Things that still need to be done:

  • Other types of verification, such as signatures.
  • Upgrades. The main motivation of this project is to develop a new swap algorithm and status storage that is appropriate for large-write devices (hence the LPC55S69).
  • Everything else. MCUboot has a lot of other functionality.
  • Broader support. Probably worth adding at least one other board to work to generalize the board support to make these support files minimal.
  • Zephyr support. Related to getting Rust to work on Zephyr would make this an ideal application of that.

Some issues with the LPC55S69 specifically:

  • There are several issue with the tip version, and some of the other dependencies I use. This uses a submodule with a fork of the lpc55-hal crate to address these issues.
  • The HW SHA256 engine doesn't compile, and rather than fix this at this time, just replace the offending code with a todo!(). When adding the idea of crypto providers to boot, this can be addressed to add support for the LPC's hardware crypto support.
  • Clock initialization can only be done once. Until addressed, the boot main doesn't initialize any clocks. It appears that clock initialization is leaving the CPU connected to the PLL while trying to program it.

How to try it.

In order to test this out, you will currently need an LPCXpresso55S69 development board. I was able to get it to work with the jlink firmware.

  • Install the jlink tools for your platform.
  • Install the Arm toolchain gdb. On ubuntu, this is gdb-arm-none-eabi
  • Install socat.
  • Make sure you have rust installed. Rustup is the easiest way to do this.
  • Install imgtool from the main mcuboot project:
$ pip install -u imgtool
  • Install the thumbv8m.main-none-eabi target if you haven't
$ rustup target add thumbv8m.main-none-eabi
  • Build the 'hello world' application.
$ cd hello/lpc55s69
$ cargo build
$ make sign
$ cd ../..

this should generate a signed.bin which is a signed version.

  • Test the boot code.
$ cd boot
$ cargo test
$ cd ..

note that, at this time, these tests are incomplete, and actually fail to print out what it is doing.

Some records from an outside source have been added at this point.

Lemma fill_words_spec n (i : nat) t buf :
  length buf = (i + n)%nat ->
  fill_words n (Z.of_nat i) t buf =
    Ok (take i buf ++ ((fun k => test_word (Z.of_nat k) t) <$> seq i n)).
Proof.
  revert i buf. induction n as [|n IH]; intros i buf Hb; simpl.
  { by rewrite take_ge, app_nil_r by lia. }
  unfold word_set. rewrite (proj2 (Z.leb_le 0 (Z.of_nat i))), (proj2 (Z.ltb_lt (Z.of_nat i) (Z.of_nat (length buf)))) by lia. cbn.
  rewrite Nat2Z.id. replace (Z.of_nat i + 1) with (Z.of_nat (S i)) by lia.
  rewrite IH by (rewrite length_insert; lia). f_equal.
  rewrite (take_S_r _ _ (test_word (Z.of_nat i) t)) by (apply list_lookup_insert_eq; lia).
  rewrite take_insert_ge, <- app_assoc by lia. done.
Qed.

(** The source buffer of the round after [t] rounds. *)
Definition test_words (t : Z) : list Z := (fun k => test_word (Z.of_nat k) t) <$> seq 0 256.

Lemma fill_words_cyclic t buf :
  length buf = 256%nat -> fill_words (Z.to_nat (1024 / 4)) 0 t buf = Ok (test_words t).
Proof. intros Hb. exact (fill_words_spec 256 0 t buf Hb). Qed.

Lemma test_word_differs i t t' :
  0 <= t < 4294967296 -> 0 <= t' < 4294967296 -> test_word i t = test_word i t' -> t = t'.
Proof. unfold test_word. generalize (Z.lor (Z.lor (Z.lor (Z.shiftl i 24) (Z.shiftl i 16)) (Z.shiftl i 8)) i). intros c. solve_word. Qed.

(** The buffers of different rounds differ in every word. *)
Lemma test_words_differ t t' i x y :
  0 <= t < 4294967296 -> 0 <= t' < 4294967296 -> t <> t' ->
  test_words t !! i = Some x -> test_words t' !! i = Some y -> x <> y.
Proof.
  intros Ht Ht' Hne. unfold test_words. rewrite !list_lookup_fmap.
  destruct (seq 0 256 !! i); simpl; [|done]. intros [= <-] [= <-] Hxy.
  by apply Hne, (test_word_differs (Z.of_nat n)).
Qed.

Lemma length_test_words t : length (test_words t) = 256%nat.
Proof. unfold test_words. by rewrite length_fmap, length_seq. Qed.

(** * What the rounds show *)

Fixpoint last_started (t : list dma_event) : Z :=
  match t with [] => 0 | Started k :: _ => k | _ :: t => last_started t end.

Definition status_of (t : list dma_event) : Z :=
  match t with
  | [] | Passed :: _ => RTK_DMAC_TEST_SUCCESS
  | Started _ :: _ => RTK_DMAC_TEST_WAIT
  | Failed :: _ => RTK_DMAC_TEST_FAIL
  end.

(** Rounds are started one after the other, each but the first after a good comparison. *)
Fixpoint rounds_ok (t : list dma_event) : Prop :=
  match t with
  | [] => True
  | Started k :: t => k = last_started t + 1 /\ status_of t = RTK_DMAC_TEST_SUCCESS /\ rounds_ok t
  | _ :: t => rounds_ok t
  end.

Lemma last_started_nonneg t : rounds_ok t -> 0 <= last_started t.
Proof. induction t as [|[] t IH]; simpl; [lia|intros (-> & _ & ?); specialize (IH ltac:(done)); lia|auto..]. Qed.

Lemma rounds_passed t k :
  rounds_ok t -> 1 <= k < last_started t ->
  exists pre post, t = pre ++ Started (k + 1) :: Passed :: post /\ last_started post = k.
Proof.
  induction t as [|e t IH]; simpl; [lia|].
  intros Hok Hk. assert (Hrec : rounds_ok t -> k < last_started t ->
    exists pre post, e :: t = pre ++ Started (k + 1) :: Passed :: post /\ last_started post = k).
  { intros Ht Hlt. destruct IH as (pre & post & -> & Hp); [done|lia|]. by exists (e :: pre), post. }
  destruct e as [m| |]; [|by apply Hrec; [|lia]..].
  destruct Hok as (-> & Hs & Ht). destruct (decide (k = last_started t)) as [Hkt|]; [|apply Hrec; [done|lia]].
  destruct t as [|[] t]; simpl in *; [lia|done| |done]. exists [], t. rewrite Hkt. done.
Qed.

(** ** The invariant *)

(** Everything a running transfer needs is there. *)
Definition equipped (w : dma) : Prop :=
  buffers w = true /\ chan w = true /\ config w = true /\ mem_size w = 1024 /\
  length (src w) = 256%nat /\ length (dst w) = 256%nat.

(** A kernel that refuses nothing. *)
Class Granted `(K : DmaKernel) : Prop := {
  g_alloc : k_alloc = true; g_chan : k_chan = true; g_kzalloc : k_kzalloc = true;
  g_slave_config t : k_slave_config t = 0; g_prep t : k_prep t = true }.

Section Invariant.
Context `{K : DmaKernel} (loop : Z).

Definition pc_inv (w : dma) : Prop :=
  let k := last_started (rounds w) in
  match at_pc w with
  | InLoop => times w = k /\ (if k =? 0 then rounds w = [] /\ chan w = false /\ active w = false else active w = true)
  | Preparing =>
      times w + 1 = k /\ 1 <= k /\ (if k =? 1 then active w = false else active w = true)
  | Starting =>
      times w = k /\ 1 <= k /\ buffers w = true /\ mem_size w = 1024 /\
      length (src w) = 256%nat /\ length (dst w) = 256%nat /\
      (if k =? 1 then active w = false else active w = true)
  | AfterLoop => k = u32 loop /\ (if k =? 0 then chan w = false else active w = true)
  | Returned r =>
      (active w = true -> ~ Granted K) /\
      (r = RTK_DMAC_TEST_SUCCESS ->
      k = u32 loop /\ 1 <= k /\ status w <> RTK_DMAC_TEST_WAIT /\
      buffers w = false /\ chan w = false /\ active w = false)
  end.
(** A device whose kernel always has a buffer to give: one above those that exist. *)
Definition generous_kernel : FbKernel := {|
  k_bo_create d _ _ _ _ := Some (fresh (live d)); k_add_fb d := Some (created d); k_commit _ := 0 |}.
Lemma generous_laws : FbLaws generous_kernel.
Proof. split. intros d fourcc w h pat b [= <-]. apply is_fresh. Qed.

Lemma generous_never_refuses : @never_refuses generous_kernel.
Proof. by intros (d & fourcc & w & h & pat & [Hx|Hx]). Qed.

Definition plane_names : list string :=
  ["FB_ID"; "CRTC_ID"; "SRC_X"; "SRC_Y"; "SRC_W"; "SRC_H"; "CRTC_X"; "CRTC_Y"; "CRTC_W"; "CRTC_H"]%string.
Definition one_plane : device :=
  Device [Object (Some 41) None] [] [Object (Some 71) (Some (zip (seqZ 100 10) (Some <$> plane_names)))]
    (Resources [Crtc (Some 41) (Some (ModeInfo "800x480" 30000 1000 500 800 480 true))] [] [] [])
    (DevMode 0 0 0 None None) true false UTIL_PATTERN_SMPTE UTIL_PATTERN_TILES initial ∅ [].
Definition a_plane : plane_arg :=
  PlaneArg 71 41 false 0 0 400 240 (of_int 1) 0 0 None None "RG16" 909199186.

Lemma a_planes_fresh : Forall fresh_plane [a_plane].
Proof. constructor; [by repeat split|constructor]. Qed.

(** The framebuffers shown, and those removed. *)
Definition shown_fbs (d : device) : list Z :=
  omap (fun e => match e with AddProperty 71 100 fb => Some fb | _ => None end) (rev (calls d)).
Definition removed_fbs (d : device) : list Z :=
  omap (fun e => match e with FbRemoved fb => Some fb | _ => None end) (rev (calls d)).

(** Five frames and the clean-up: framebuffer 1 is shown once and never removed. *)
Example five_frames :
  let '(o, d) := ('(_, ps) ← @atomic_test_page_flip (counting_kernel 9) 5 [a_plane]; atomic_clear_FB ps) one_plane in
  shown_fbs d = [1; 2; 2; 2; 2] /\ removed_fbs d = [2; 2] /\ live d = ∅.
Proof. vm_compute. auto. Qed.

(** When the second buffer cannot be had, the plane is left with its first buffer in both
    places, and clearing the planes destroys it twice. *)
Theorem atomic_failed_buffer_destroyed_twice :
  exists p d, @atomic_test_page_flip (counting_kernel 1) 2 [a_plane] one_plane = (Ok (false, [p]), d) /\
    bo p = Some 1 /\ old_bo p = Some 1 /\
    exists d', atomic_clear_FB [p] d = (Fault OutOfBounds, d').
Proof.
  eexists _, _. split; [vm_compute; reflexivity|]. split; [reflexivity|]. split; [reflexivity|].
  eexists. vm_compute. reflexivity.
Qed.
Lemma pipe_find_connectors res pipe ret pipe' res' :
  pipe_find_crtc_and_mode res pipe = Ok (ret, pipe', res') -> connectors res' = connectors res.
Proof.
  unfold pipe_find_crtc_and_mode. destruct (find_modes _ _ _ _ _) as [mode|]; [|by intros [= _ _ <-]].
  match goal with |- (?c ≫= _) = _ -> _ => destruct c as [p|]; cbn; [|done] end.
  destruct (pipe_crtc p); by intros [= _ _ <-].
Qed.

Lemma resolve_pipes_sized pipes d :
  modes_sized (dev_res d) ->
  wp (resolve_pipes pipes) d (fun o d' =>
    mode d' = mode d /\ use_atomic d' = use_atomic d /\ primary_fill d' = primary_fill d /\ calls d' = calls d /\
    forall ok ps, o = Ok (ok, ps) -> length ps = length pipes /\
      if ok : bool then Forall pipe_sized ps else Exists (unresolved (dev_res d)) pipes).
Proof.
  revert d. induction pipes as [|pipe pipes IH]; intros d Hres; cbn [resolve_pipes].
  { wstep. split_and!; try done. intros ok ps [= <- <-]. split; [done|constructor]. }
  do 2 wstep. destruct (pipe_resolve_connectors (dev_res d) pipe) as [ret pipe1] eqn:Hpr.
  destruct (Z.ltb_spec ret 0) as [Hret|Hret].
  { wstep. split_and!; try done. intros ok ps [= <- <-]. split; [done|]. constructor. unfold unresolved. by rewrite Hpr. }
  do 2 wstep. destruct (pipe_find_crtc_and_mode (dev_res d) pipe1) as [[[r pipe2] res]|] eqn:Hf; cbn [next].
  2:{ by split_and!. }
  pose proof (pipe_find_connectors _ _ _ _ _ Hf) as Hcon. apply pipe_find_sized in Hf as [Hp Hres']; [|done].
  do 3 wstep. eapply wp_mono; [by apply IH|]. intros o d' (Hm & Hu & Hpf & Hc & Ho).
  destruct o as [[ok ps]|f]; cbn [next]; [wstep|].
  - split_and!; try done. intros ok' ps' [= <- <-]. destruct (Ho _ _ eq_refl) as [Hl Hall]. cbn [length].
    split; [by f_equal|]. destruct ok; [by constructor|]. right.
    eapply Exists_impl; [exact Hall|]. intros p. by apply unresolved_connectors.
  - by split_and!.
Qed.

(** ** The framebuffer *)

(** A call that shows a part of a framebuffer of that size. *)
Definition fits (w h : Z) (e : dev_event) : Prop :=
  match e with
  | SetCrtc _ _ x y _ m => 0 <= x /\ 0 <= y /\ x + hdisplay m <= w /\ y + vdisplay m <= h
  | _ => False
  end.

(** The one ends where the other begins, or before. *)
Definition beside (a b : dev_event) : Prop :=
  match a, b with SetCrtc _ _ x _ _ m, SetCrtc _ _ x' _ _ _ => x + hdisplay m <= x' | _, _ => False end.

Lemma layout_from fb x pipes :
  Forall pipe_sized pipes -> Forall (fun e => exists c x' ids m, e = SetCrtc c fb x' 0 ids m /\ x <= x') (layout fb x pipes).
Proof.
  intros Hs. revert x. induction Hs as [|pipe pipes Hp _ IH]; intros x; cbn; [constructor|].
  destruct (pipe_mode pipe) as [m|] eqn:Hm; [|apply IH]. constructor; [by repeat eexists|].
  destruct (Hp m Hm) as [Hw _]. eapply Forall_impl; [apply IH|]. cbn.
  intros e (c & x' & ids & m' & -> & Hx). do 4 eexists. split; [done|lia].
Qed.

Lemma layout_beside fb x pipes : Forall pipe_sized pipes -> StronglySorted beside (layout fb x pipes).
Proof.
  intros Hs. revert x. induction Hs as [|pipe pipes Hp Hs IH]; intros x; cbn; [constructor|].
  destruct (pipe_mode pipe) as [m|] eqn:Hm; [|apply IH]. constructor; [apply IH|].
  eapply Forall_impl; [by apply layout_from|]. cbn. by intros e (c & x' & ids & m' & -> & Hx).
Qed.

Lemma grow_all_fits fb m pipes :
  Forall pipe_sized pipes -> 0 <= width m -> width m + 65536 * Z.of_nat (length pipes) < 4294967296 ->
  let m' := grow_all false m pipes in
  width m <= width m' /\ height m <= height m' /\ Forall (fits (width m') (height m')) (layout fb (width m) pipes).
Proof.
  intros Hs. revert m. induction Hs as [|pipe pipes Hp Hs IH]; intros m Hw Hb; cbn; [by split_and!|].
  rewrite length_cons in Hb. unfold grow. destruct (pipe_mode pipe) as [i|] eqn:Hi.
  2:{ apply IH; lia. }
  destruct (Hp i Hi) as [Hiw Hih]. cbn [negb].
  rewrite (u32_id (width m + hdisplay i)) by lia.
  set (m1 := DevMode _ _ _ _ _). destruct (IH m1) as (Hg1 & Hg2 & Hg3); [cbn; lia|cbn; lia|].
  cbn [width height m1] in Hg1, Hg2, Hg3.
  assert (vdisplay i <= height (grow_all false m1 pipes) /\ height m <= height (grow_all false m1 pipes)) as [Hh1 Hh2].
  { destruct (Z.ltb_spec (height m) (vdisplay i)); lia. }
  split_and!; [lia|done|]. constructor; [|exact Hg3]. cbn. lia.
Qed.

Lemma bo_fb_create_records fourcc w h pat d :
  wp (bo_fb_create fourcc w h pat) d (fun o d' =>
    mode d' = mode d /\ use_atomic d' = use_atomic d /\ crtc_calls d' = crtc_calls d /\
    (o = Ok None -> refusal) /\
    forall b fb, o = Ok (Some (b, fb)) -> BoCreated b fourcc w h pat ∈ calls d' /\ FbAdded fb b ∈ calls d').
Proof.
  unfold bo_fb_create. do 2 wstep. destruct (k_bo_create _ _ _ _ _) as [b|] eqn:Hb.
  2:{ wstep. split_and!; try done. intros _. exists d, fourcc, w, h, pat. by left. }
  do 6 wstep. match goal with |- context [k_add_fb ?d0] => destruct (k_add_fb d0) as [fb|] eqn:Hfb; [|set (d1 := d0) in *] end.
  - do 3 wstep. split_and!; try done. intros b' fb' [= <- <-]. split; [right; left|left].
  - assert (Hr : refusal) by (exists d1, fourcc, w, h, pat; by right).
    wstep. unfold bo_destroy. do 2 wstep. case_bool_decide.
    + do 4 wstep. by split_and!.
    + wstep. by split_and!.
Qed.

(** The framebuffer of the screen is one that was added, of the screen's size. *)
Definition screen_added (pattern : util_fill_pattern) (pipes : list pipe_arg) (d : device) : Prop :=
  exists b first, mode_bo (mode d) = Some b /\ pipes !! 0%nat = Some first /\
    BoCreated b (fourcc first) (width (mode d)) (height (mode d)) pattern ∈ calls d /\
    FbAdded (mode_fb_id (mode d)) b ∈ calls d.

  • Test on the target You'll need three windows for this. Each window should be in the boards/lpc55s69 directory.

In one window, start the jlink gdb server:

$ make jlink

In another window, run socat to dump semihosting messages.

$ make semi

And in the third window, start gdb.

$ cargo run

This should load both the executable under test, and the signed.bin image created earlier.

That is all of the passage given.